** BRIEF **
Only one stretch of the records below is wanted: the lines from the one holding "Fixpoint contains (sub" through the one holding "(c =? 8233).". Return it exactly, both ends included.

** Source data **
(** * Remote worker lifecycle and artifact exchange: a shallow embedding

    The development follows [src/runpod/manager.py] (RunPodManager) and
    [src/runpod/utils.py].  Python [str] values are sequences of code
    points, [bytes] are lists of [Byte.byte]; the network, the control
    plane, the clock and the local file system are an environment that
    answers every request as a function of the history of requests made
    so far. *)

From Stdlib Require Import List ZArith NArith Lia Bool String Ascii.
From Stdlib Require Import Strings.Byte DecimalString.
From Stdlib Require Import Permutation Sorted.
Import ListNotations.

Set Implicit Arguments.

(* ===================================================================== *)
(** ** Python strings *)
(* ===================================================================== *)

Module PyStr.

Local Open Scope N_scope.

(** A [str] is a sequence of Unicode code points. *)
Definition pystr := list N.

(** ASCII literal of the source, as code points. *)
Definition py (s : string) : pystr :=
  List.map N_of_ascii (list_ascii_of_string s).

Definition eqb (a b : pystr) : bool :=
  if list_eq_dec N.eq_dec a b then true else false.

(** Code points [str.strip()] removes: those for which [str.isspace]
    holds (CPython's whitespace table). *)
Definition is_space (c : N) : bool :=
  ((9 <=? c) && (c <=? 13)) || ((28 <=? c) && (c <=? 32))
  || (c =? 133) || (c =? 160) || (c =? 5760)
  || ((8192 <=? c) && (c <=? 8202))
  || (c =? 8232) || (c =? 8233) || (c =? 8239) || (c =? 8287)
  || (c =? 12288).

Fixpoint lstrip (s : pystr) : pystr :=
  match s with
  | [] => []
  | c :: t => if is_space c then lstrip t else s
  end.

Definition rstrip (s : pystr) : pystr := rev (lstrip (rev s)).

(** [s.strip()] *)
Definition strip (s : pystr) : pystr := rstrip (lstrip s).

(** [s.startswith(p)] *)
Fixpoint startswith (p s : pystr) : bool :=
  match p, s with
  | [], _ => true
  | _ :: _, [] => false
  | a :: p', b :: s' => (a =? b) && startswith p' s'
  end.

(** [sub in s] *)
Fixpoint contains (sub s : pystr) : bool :=
  startswith sub s ||
  match s with
  | [] => false
  | _ :: t => contains sub t
  end.

(** [s.replace(old, new)] for a one-character [old], the only use the
    source makes of it. *)
Definition replace (old : N) (new s : pystr) : pystr :=
  flat_map (fun c => if c =? old then new else [c]) s.

(** Line boundaries of [str.splitlines]. *)
Definition is_linebreak (c : N) : bool :=
  ((10 <=? c) && (c <=? 13)) || ((28 <=? c) && (c <=? 30))
  || (c =? 133) || (c =? 8232) || (c =? 8233).

(** [s.splitlines()[0]] for a non-empty [s] that does not start with a
    line boundary (the source applies it to stripped, non-empty text). *)
Fixpoint first_line (s : pystr) : pystr :=
  match s with
  | [] => []
  | c :: t => if is_linebreak c then [] else c :: first_line t
  end.

(** [Path(s).name] for a path whose last component is an ordinary file
    name: the text after the last slash. *)
Fixpoint path_name (s : pystr) : pystr :=
  match s with
  | [] => []
  | c :: t => if contains [47] t then path_name t
              else if c =? 47 then t else s
  end.

(** The quoting step [s.replace("'", "'\\''")]. *)
Definition quote_escape (s : pystr) : pystr :=
  replace 39 (py "'\''") s.

End PyStr.
Import PyStr.

(* ===================================================================== *)
(** ** Retention manager: [prune_local_batches] *)
(* ===================================================================== *)

Module Retention.

(** One child of the base directory as [Path.iterdir] yields it.
    [rm_fails] records whether [shutil.rmtree] on it meets an error
    (permissions, a symbolic link to a directory, ...). *)
Record DirEntry := {
  name : pystr;
  is_dir : bool;
  st_mtime : Z;
  rm_fails : bool
}.

(** What [local_base_dir] names on disk. *)
Inductive Node :=
| Missing
| RegularFile
| Directory (entries : list DirEntry).

Inductive Outcome (A : Type) :=
| Ret (a : A)
| Raise (what : string).
Arguments Raise {A} what.

(** [p.is_dir() and p.name.startswith("batch_")] *)
Definition is_candidate (p : DirEntry) : bool :=
  is_dir p && startswith (py "batch_") (name p).

Definition candidates_of (es : list DirEntry) : list DirEntry :=
  filter is_candidate es.

(** [list.sort(key=st_mtime, reverse=True)]: stable, newest first. *)
Fixpoint insert_desc (x : DirEntry) (l : list DirEntry) : list DirEntry :=
  match l with
  | [] => [x]
  | y :: l' =>
      if (st_mtime y <=? st_mtime x)%Z then x :: l
      else y :: insert_desc x l'
  end.

Definition sort_newest_first (l : list DirEntry) : list DirEntry :=
  fold_right insert_desc [] l.

(** [candidates[keep:] if keep >= 0 else []] *)
Definition to_remove (sorted : list DirEntry) (keep : Z) : list DirEntry :=
  if (keep >=? 0)%Z then skipn (Z.to_nat keep) sorted else [].

(** [shutil.rmtree(path, ignore_errors=...)] on the listing. *)
Definition rmtree (path : DirEntry) (ignore_errors : bool)
    (es : list DirEntry) : Outcome unit * list DirEntry :=
  if rm_fails path then
    if ignore_errors then (Ret tt, es)
    else (Raise "OSError", es)
  else (Ret tt, filter (fun e => negb (eqb (name e) (name path))) es).

(** The removal loop: [try: rmtree(...); removed += 1 / except: pass]. *)
Fixpoint remove_loop (paths : list DirEntry) (removed : nat)
    (es : list DirEntry) : nat * list DirEntry :=
  match paths with
  | [] => (removed, es)
  | path :: rest =>
      match rmtree path true es with
      | (Ret _, es') => remove_loop rest (S removed) es'
      | (Raise _, es') => remove_loop rest removed es'
      end
  end.

Definition prune_local_batches (base : Node) (keep : Z)
    : Outcome nat * Node :=
  match base with
  | Missing => (Ret 0, Missing)
  | RegularFile => (Raise "NotADirectoryError", RegularFile)
  | Directory es =>
      let candidates := sort_newest_first (candidates_of es) in
      let '(removed, es') := remove_loop (to_remove candidates keep) 0 es in
      (Ret removed, Directory es')
  end.

(** [a] may stand before [b] once sorted newest first. *)
Definition not_older (a b : DirEntry) : Prop :=
  (st_mtime b <= st_mtime a)%Z.

(** [shutil.rmtree] can delete [p]. *)
Definition deletable (p : DirEntry) : bool := negb (rm_fails p).

(** Some path of [paths] bears the name of [e]. *)
Definition named_in (paths : list DirEntry) (e : DirEntry) : bool :=
  existsb (fun p => eqb (name e) (name p)) paths.

(** A batch directory that can be deleted, and one that cannot. *)
Definition batch_dir (n : string) (mtime : Z) : DirEntry :=
  {| name := py n; is_dir := true; st_mtime := mtime; rm_fails := false |}.

Definition stuck_dir (n : string) (mtime : Z) : DirEntry :=
  {| name := py n; is_dir := true; st_mtime := mtime; rm_fails := true |}.

Definition five_batches : list DirEntry :=
  [ batch_dir "batch_20240103_101500" 1704276900;
    batch_dir "batch_20240101_090000" 1704099600;
    {| name := py "notes.txt"; is_dir := false; st_mtime := 1704300000;
       rm_fails := false |};
    batch_dir "batch_20240105_120000" 1704456000;
    batch_dir "batch_20240102_083000" 1704184200;
    batch_dir "batch_20240104_174500" 1704390300 ].

End Retention.

(* ===================================================================== *)
(** ** [bytes.decode('utf-8')] *)
(* ===================================================================== *)

Module Utf8.

Local Open Scope N_scope.

Definition continuation (b : N) : bool := (128 <=? b) && (b <=? 191).

(** Strict decoding: shortest form only, no surrogates, nothing above
    U+10FFFF.  [None] stands for [UnicodeDecodeError]. *)
Fixpoint decode_points (bs : list N) : option pystr :=
  match bs with
  | [] => Some []
  | b0 :: r0 =>
      if b0 <? 128 then option_map (cons b0) (decode_points r0)
      else if (194 <=? b0) && (b0 <=? 223) then
        match r0 with
        | b1 :: r1 =>
            if continuation b1
            then option_map (cons ((b0 - 192) * 64 + (b1 - 128)))
                            (decode_points r1)
            else None
        | _ => None
        end
      else if (224 <=? b0) && (b0 <=? 239) then
        match r0 with
        | b1 :: b2 :: r2 =>
            if ((if b0 =? 224 then 160 else 128) <=? b1)
               && (b1 <=? (if b0 =? 237 then 159 else 191))
               && continuation b2
            then option_map
                   (cons ((b0 - 224) * 4096 + (b1 - 128) * 64 + (b2 - 128)))
                   (decode_points r2)
            else None
        | _ => None
        end
      else if (240 <=? b0) && (b0 <=? 244) then
        match r0 with
        | b1 :: b2 :: b3 :: r3 =>
            if ((if b0 =? 240 then 144 else 128) <=? b1)
               && (b1 <=? (if b0 =? 244 then 143 else 191))
               && continuation b2 && continuation b3
            then option_map
                   (cons ((b0 - 240) * 262144 + (b1 - 128) * 4096
                          + (b2 - 128) * 64 + (b3 - 128)))
                   (decode_points r3)
            else None
        | _ => None
        end
      else None
  end.

Definition utf8_decode (raw : list byte) : option pystr :=
  decode_points (List.map Byte.to_N raw).

(** ASCII text as the bytes a remote process writes. *)
Definition ascii_bytes (s : string) : list byte :=
  List.map byte_of_ascii (list_ascii_of_string s).

End Utf8.
Import Utf8.

(* ===================================================================== *)
(** ** The environment, the world and the manager *)
(* ===================================================================== *)

Module Remote.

** RESPONSE TO THIS TASK **
Fixpoint contains (sub s : pystr) : bool :=
  startswith sub s ||
  match s with
  | [] => false
  | _ :: t => contains sub t
  end.

(** [s.replace(old, new)] for a one-character [old], the only use the
    source makes of it. *)
Definition replace (old : N) (new s : pystr) : pystr :=
  flat_map (fun c => if c =? old then new else [c]) s.

(** Line boundaries of [str.splitlines]. *)
Definition is_linebreak (c : N) : bool :=
  ((10 <=? c) && (c <=? 13)) || ((28 <=? c) && (c <=? 30))
  || (c =? 133) || (c =? 8232) || (c =? 8233).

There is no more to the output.